What is Cervicogenic Dizziness?

Cervicogenic dizziness is the term used for conditions where dizziness is caused by a neck-related problem. Cervical Vertigo is another commonly used term for this condition, but is less preferable, as vertigo (which refers to a spinning sensation) is not typical to most cases of cervicogenic dizziness or CGD.

Cervicogenic dizziness is considered a controversial diagnosis as some physicians, researchers and rehabilitation specialists continue to have doubts as to whether the neck can truly be the source of dizziness symptoms. However, anecdotally the number of patients that fit this model and respond to neck-directed treatment is high. Additionally, research within the last 10 years seems to support the diagnosis of cervicogenic dizziness as legitimate.

 

Cervicogenic Dizziness Symptoms

As with most conditions, patients with cervicogenic dizziness don’t always have identical symptoms, patterns or disease progressions. However the following are can be applied to most individuals:

Usually

  • Dizziness, motion sensitivity, light-headedness
  • Symptoms reported as vague or hard to describe
  • Neck stiffness and/or pain. Dizziness usually increases when neck symptoms increase.
  • Tender trigger points or tense muscle tissue in the neck
  • Dizziness with head movements (especially extending your neck back) or placing your head in poor postures for long periods of time
  • Symptoms last for minutes to hours
  • Symptoms are not constant but rather occur in episodes
  • Unless there is neck trauma, symptoms occur gradually over time, rather than sudden, strong bouts of dizziness

 Sometimes

  • Headaches, particularly at the back of the head and/or on one side of the head, radiating toward the front
  • Nausea

Rarely

  • Spinning type of vertigo symptoms

Unlikely to be Cervicogenic Vertigo

  • Tinnitus or hearing loss
  • Migraines
  • Significant visual issues (double vision, unsteady or shaky vision)

 

What causes cervicogenic dizziness?

Your head has a sense of how it’s positioned in space and in which direction it’s moving from 3 main systems in your body.

1) Your vestibular system (inner ear organs)
2) Receptors in your neck (proprioceptors)
3) Your vision

When one of more of these systems are malfunctioning than it can produce sensations of dizziness, imbalance and instability. Cervicogenic dizziness occurs when your cervical spine (neck) is the main area of malfunction.

The joints in your neck contain sensors that help to detect position and motion.  Your brain gets confused when there is a mismatch between your head’s motion sensors (vestibular system) and your neck’s motion sensors, resulting in dizziness. This “confusion” is the most common cause of cervicogenic dizziness.

 

Specific Causes of Cervicogenic Dizziness

1) Degenerative Disc Disease of the Neck

Osteoarthritis and other joint related issues of the neck are a primary cause of errors in proprioception (joint position sense) which lead to cervicogenic dizziness.

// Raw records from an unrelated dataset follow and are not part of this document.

(** * Voice agent server: the streaming session controller

    A shallow embedding of
      - [voice_agent_server/utils/audio_utils.py] (message classifier,
        audio decoding, [Workflow], [WebsocketHelper]),
      - [voice_agent_server/api/websocket_handler.py]
        ([WebSocketManager], [websocket_endpoint]),
      - [voice_agent_server/services/database.py]
        ([find_application_by_reference], the write path, [get_time_range]),
      - [voice_agent_server/services/agent_config.py] (the function tools
        that write to the store),
      - [voice_agent_server/utils/language_detection.py]
        ([detect_language]),
    and the properties of the session controller proved over it.

    Conventions.
      - Python values that come off the wire are [json] values; a [dict] is
        an association list read by its first entry for a key.
      - A method of [WebsocketHelper] is a computation in the monad [M]:
        it threads the helper, and it may raise.  The helper survives a
        raise, as the Python object does.
      - [websocket.send_text(json.dumps(d))] appends [d] to the transcript
        of the socket.  The socket is taken to be open: sends succeed.
      - The agent runner, the speech pipeline and the regular expression
        engine of the document store are outside the repository; they are
        inputs of the model.

    Layout: the embedding of the source, module by module; the vocabulary
    of the properties and the sample data; then the properties. *)

From Stdlib Require Import ZArith NArith QArith List String Ascii Bool Lia.
From Stdlib.Strings Require Import Byte.
From stdpp Require Import base option list strings gmap.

2) Sympathetic nervous system impairments (e.g. Barre–Lieou syndrome)

The sympathetic nervous system regulates our body’s “fight or flight” response including pupil dilation, increased heart rate/palpitations, poor or slow digestion and sweating. When these nerves get compressed in the neck and nearby spinal cord from neck joint and disc issues, dizziness can result.

3) Compression of arteries in the neck (e.g. Bow hunter’s syndrome)

This commonly occurs through diseases such as atherosclerosis and blood clots (thromboemboli) and is sometimes due to arthritis in the neck joints. This reduced blood flow to your vestibular organ or to the areas of your brain that process motion information can result in dizziness symptoms.

4) Migraine Associated Vertigo (neck variant)

There is a recent increase in evidence that a specific type of migraine related to the neck and your jaw/facial nerve can produce cervicogenic dizziness.

5) Chronic neck pain

Conditions that produce persistent neck pain, over time can interrupt the normal signals between your neck and the balance centres in your brain, resulting in dizziness. This type of cervical vertigo can even remain after the chronic neck pain itself has resolved.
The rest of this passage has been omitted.